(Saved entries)
::::::::

(** C1, amended.  Word A is selected, then word B, and both lookups
    settle.  Each outcome is applied to the panel when it arrives, in the
    order of arrival, with no check that its word is still the selected
    one: a lookup that succeeds replaces the entry shown and leaves the
    error message, a lookup that fails sets the error message and leaves
    the entry shown.  So when both succeed the panel ends with the entry
    of the lookup that settled last: B's when A's settled first, and A's
    (under selected word B) when B's settled first, having shown B's in
    between.  When one of the two fails, the panel ends, in either order,
    with the entry of the one that succeeded together with the error
    message; when both fail, with no entry and the error message. *)
Theorem last_settled_lookup_is_shown
  (p : Panel) (A B : AnalyzedWord) (fa fb : Fetched)
  (HA : A <> []) (HB : B <> []) :
  let n := List.length (inflight p) in
  let both := run p [Select A; Select B] in
  let b_then_a := run both [Settle (S n) fb; Settle n fa] in
  let a_then_b := run both [Settle n fa; Settle n fb] in
  selectedWord b_then_a = Some B
  /\ selectedWord a_then_b = Some B
  /\ view both = mkState None true ""
  /\ view b_then_a
     = fetchMeaning_settle (getWordMeaningWithJisho fa)
         (fetchMeaning_settle (getWordMeaningWithJisho fb) (view both))
  /\ view a_then_b
     = fetchMeaning_settle (getWordMeaningWithJisho fb)
         (fetchMeaning_settle (getWordMeaningWithJisho fa) (view both))
  /\ (~ failed fa -> ~ failed fb ->
      view (run both [Settle (S n) fb])
        = mkState (hd_error (entries fb)) false ""
      /\ view b_then_a = mkState (hd_error (entries fa)) false ""
      /\ view a_then_b = mkState (hd_error (entries fb)) false "")
  /\ (failed fa -> ~ failed fb ->
      view b_then_a
        = mkState (hd_error (entries fb)) false fetchFailedMessage
      /\ view a_then_b
        = mkState (hd_error (entries fb)) false fetchFailedMessage)
  /\ (~ failed fa -> failed fb ->
      view b_then_a
        = mkState (hd_error (entries fa)) false fetchFailedMessage
      /\ view a_then_b
        = mkState (hd_error (entries fa)) false fetchFailedMessage)
  /\ (failed fa -> failed fb ->
      view b_then_a = mkState None false fetchFailedMessage
      /\ view a_then_b = mkState None false fetchFailedMessage).
Proof.
  intros n both b_then_a a_then_b. subst n.
  assert (Eboth : both = mkPanel (mkState None true "") (Some B)
            (inflight p ++ [at0 (nth 0 A noToken); at0 (nth 0 B noToken)])).
  { apply react_select_twice; assumption. }
  assert (Ev : view both = mkState None true "") by now rewrite Eboth.
  assert (Eb : react both (Settle (S (List.length (inflight p))) fb)
            = mkPanel (fetchMeaning_settle (getWordMeaningWithJisho fb)
                         (view both))
                (Some B) (inflight p ++ [at0 (nth 0 A noToken)])).
  { rewrite (react_settle both (S (List.length (inflight p))) fb
               (at0 (nth 0 B noToken)));
      rewrite Eboth; cbn [inflight selectedWord view].
    - now rewrite removeAt_end2.
    - apply nth_error_end2. }
  assert (Ea : react both (Settle (List.length (inflight p)) fa)
            = mkPanel (fetchMeaning_settle (getWordMeaningWithJisho fa)
                         (view both))
                (Some B) (inflight p ++ [at0 (nth 0 B noToken)])).
  { rewrite (react_settle both (List.length (inflight p)) fa
               (at0 (nth 0 A noToken)));
      rewrite Eboth; cbn [inflight selectedWord view].
    - now rewrite removeAt_end.
    - apply nth_error_end. }
  assert (Eba : b_then_a
            = mkPanel (fetchMeaning_settle (getWordMeaningWithJisho fa)
                         (fetchMeaning_settle (getWordMeaningWithJisho fb)
                            (view both)))
                (Some B) (inflight p)).
  { subst b_then_a. unfold run. cbn [fold_left]. rewrite Eb.
    rewrite (react_settle _ (List.length (inflight p)) fa
               (at0 (nth 0 A noToken)));
      cbn [inflight selectedWord view].
    - now rewrite removeAt_end, app_nil_r.
    - apply nth_error_end. }
  assert (Eab : a_then_b
            = mkPanel (fetchMeaning_settle (getWordMeaningWithJisho fb)
                         (fetchMeaning_settle (getWordMeaningWithJisho fa)
                            (view both)))
                (Some B) (inflight p)).
  { subst a_then_b. unfold run. cbn [fold_left]. rewrite Ea.
    rewrite (react_settle _ (List.length (inflight p)) fb
               (at0 (nth 0 B noToken)));
      cbn [inflight selectedWord view].
    - now rewrite removeAt_end, app_nil_r.
    - apply nth_error_end. }
  assert (Ebv : view (run both [Settle (S (List.length (inflight p))) fb])
            = fetchMeaning_settle (getWordMeaningWithJisho fb) (view both)).
  { unfold run. cbn [fold_left]. now rewrite Eb. }
  rewrite Eba, Eab, Ebv. cbn [selectedWord view]. rewrite Ev.
  split; [reflexivity|]. split; [reflexivity|]. split; [reflexivity|].
  split; [reflexivity|]. split; [reflexivity|].
  split; [|split; [|split]].
  - intros Sa Sb.
    rewrite (lookup_returns fa Sa), (lookup_returns fb Sb).
    split; [reflexivity|]. split; reflexivity.
  - intros Fa Sb. destruct (lookup_throws fa Fa) as [e Ee].
    rewrite Ee, (lookup_returns fb Sb). split; reflexivity.
  - intros Sa Fb. destruct (lookup_throws fb Fb) as [e Ee].
    rewrite Ee, (lookup_returns fa Sa). split; reflexivity.
  - intros Fa Fb. destruct (lookup_throws fa Fa) as [ea Ea'].
    destruct (lookup_throws fb Fb) as [eb Eb'].
    rewrite Ea', Eb'. split; reflexivity.
Qed.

::::::::

[EXERCISE INSTRUCTIONS]
Each line shown above needs to be transcribed exactly.

[RESPONSE TO THE EXERCISE]
(** C1, amended.  Word A is selected, then word B, and both lookups
    settle.  Each outcome is applied to the panel when it arrives, in the
    order of arrival, with no check that its word is still the selected
    one: a lookup that succeeds replaces the entry shown and leaves the
    error message, a lookup that fails sets the error message and leaves
    the entry shown.  So when both succeed the panel ends with the entry
    of the lookup that settled last: B's when A's settled first, and A's
    (under selected word B) when B's settled first, having shown B's in
    between.  When one of the two fails, the panel ends, in either order,
    with the entry of the one that succeeded together with the error
    message; when both fail, with no entry and the error message. *)
Theorem last_settled_lookup_is_shown
  (p : Panel) (A B : AnalyzedWord) (fa fb : Fetched)
  (HA : A <> []) (HB : B <> []) :
  let n := List.length (inflight p) in
  let both := run p [Select A; Select B] in
  let b_then_a := run both [Settle (S n) fb; Settle n fa] in
  let a_then_b := run both [Settle n fa; Settle n fb] in
  selectedWord b_then_a = Some B
  /\ selectedWord a_then_b = Some B
  /\ view both = mkState None true ""
  /\ view b_then_a
     = fetchMeaning_settle (getWordMeaningWithJisho fa)
         (fetchMeaning_settle (getWordMeaningWithJisho fb) (view both))
  /\ view a_then_b
     = fetchMeaning_settle (getWordMeaningWithJisho fb)
         (fetchMeaning_settle (getWordMeaningWithJisho fa) (view both))
  /\ (~ failed fa -> ~ failed fb ->
      view (run both [Settle (S n) fb])
        = mkState (hd_error (entries fb)) false ""
      /\ view b_then_a = mkState (hd_error (entries fa)) false ""
      /\ view a_then_b = mkState (hd_error (entries fb)) false "")
  /\ (failed fa -> ~ failed fb ->
      view b_then_a
        = mkState (hd_error (entries fb)) false fetchFailedMessage
      /\ view a_then_b
        = mkState (hd_error (entries fb)) false fetchFailedMessage)
  /\ (~ failed fa -> failed fb ->
      view b_then_a
        = mkState (hd_error (entries fa)) false fetchFailedMessage
      /\ view a_then_b
        = mkState (hd_error (entries fa)) false fetchFailedMessage)
  /\ (failed fa -> failed fb ->
      view b_then_a = mkState None false fetchFailedMessage
      /\ view a_then_b = mkState None false fetchFailedMessage).
Proof.
  intros n both b_then_a a_then_b. subst n.
  assert (Eboth : both = mkPanel (mkState None true "") (Some B)
            (inflight p ++ [at0 (nth 0 A noToken); at0 (nth 0 B noToken)])).
  { apply react_select_twice; assumption. }
  assert (Ev : view both = mkState None true "") by now rewrite Eboth.
  assert (Eb : react both (Settle (S (List.length (inflight p))) fb)
            = mkPanel (fetchMeaning_settle (getWordMeaningWithJisho fb)
                         (view both))
                (Some B) (inflight p ++ [at0 (nth 0 A noToken)])).
  { rewrite (react_settle both (S (List.length (inflight p))) fb
               (at0 (nth 0 B noToken)));
      rewrite Eboth; cbn [inflight selectedWord view].
    - now rewrite removeAt_end2.
    - apply nth_error_end2. }
  assert (Ea : react both (Settle (List.length (inflight p)) fa)
            = mkPanel (fetchMeaning_settle (getWordMeaningWithJisho fa)
                         (view both))
                (Some B) (inflight p ++ [at0 (nth 0 B noToken)])).
  { rewrite (react_settle both (List.length (inflight p)) fa
               (at0 (nth 0 A noToken)));
      rewrite Eboth; cbn [inflight selectedWord view].
    - now rewrite removeAt_end.
    - apply nth_error_end. }
  assert (Eba : b_then_a
            = mkPanel (fetchMeaning_settle (getWordMeaningWithJisho fa)
                         (fetchMeaning_settle (getWordMeaningWithJisho fb)
                            (view both)))
                (Some B) (inflight p)).
  { subst b_then_a. unfold run. cbn [fold_left]. rewrite Eb.
    rewrite (react_settle _ (List.length (inflight p)) fa
               (at0 (nth 0 A noToken)));
      cbn [inflight selectedWord view].
    - now rewrite removeAt_end, app_nil_r.
    - apply nth_error_end. }
  assert (Eab : a_then_b
            = mkPanel (fetchMeaning_settle (getWordMeaningWithJisho fb)
                         (fetchMeaning_settle (getWordMeaningWithJisho fa)
                            (view both)))
                (Some B) (inflight p)).
  { subst a_then_b. unfold run. cbn [fold_left]. rewrite Ea.
    rewrite (react_settle _ (List.length (inflight p)) fb
               (at0 (nth 0 B noToken)));
      cbn [inflight selectedWord view].
    - now rewrite removeAt_end, app_nil_r.
    - apply nth_error_end. }
  assert (Ebv : view (run both [Settle (S (List.length (inflight p))) fb])
            = fetchMeaning_settle (getWordMeaningWithJisho fb) (view both)).
  { unfold run. cbn [fold_left]. now rewrite Eb. }
  rewrite Eba, Eab, Ebv. cbn [selectedWord view]. rewrite Ev.
  split; [reflexivity|]. split; [reflexivity|]. split; [reflexivity|].
  split; [reflexivity|]. split; [reflexivity|].
  split; [|split; [|split]].
  - intros Sa Sb.
    rewrite (lookup_returns fa Sa), (lookup_returns fb Sb).
    split; [reflexivity|]. split; reflexivity.
  - intros Fa Sb. destruct (lookup_throws fa Fa) as [e Ee].
    rewrite Ee, (lookup_returns fb Sb). split; reflexivity.
  - intros Sa Fb. destruct (lookup_throws fb Fb) as [e Ee].
    rewrite Ee, (lookup_returns fa Sa). split; reflexivity.
  - intros Fa Fb. destruct (lookup_throws fa Fa) as [ea Ea'].
    destruct (lookup_throws fb Fb) as [eb Eb'].
    rewrite Ea', Eb'. split; reflexivity.
Qed.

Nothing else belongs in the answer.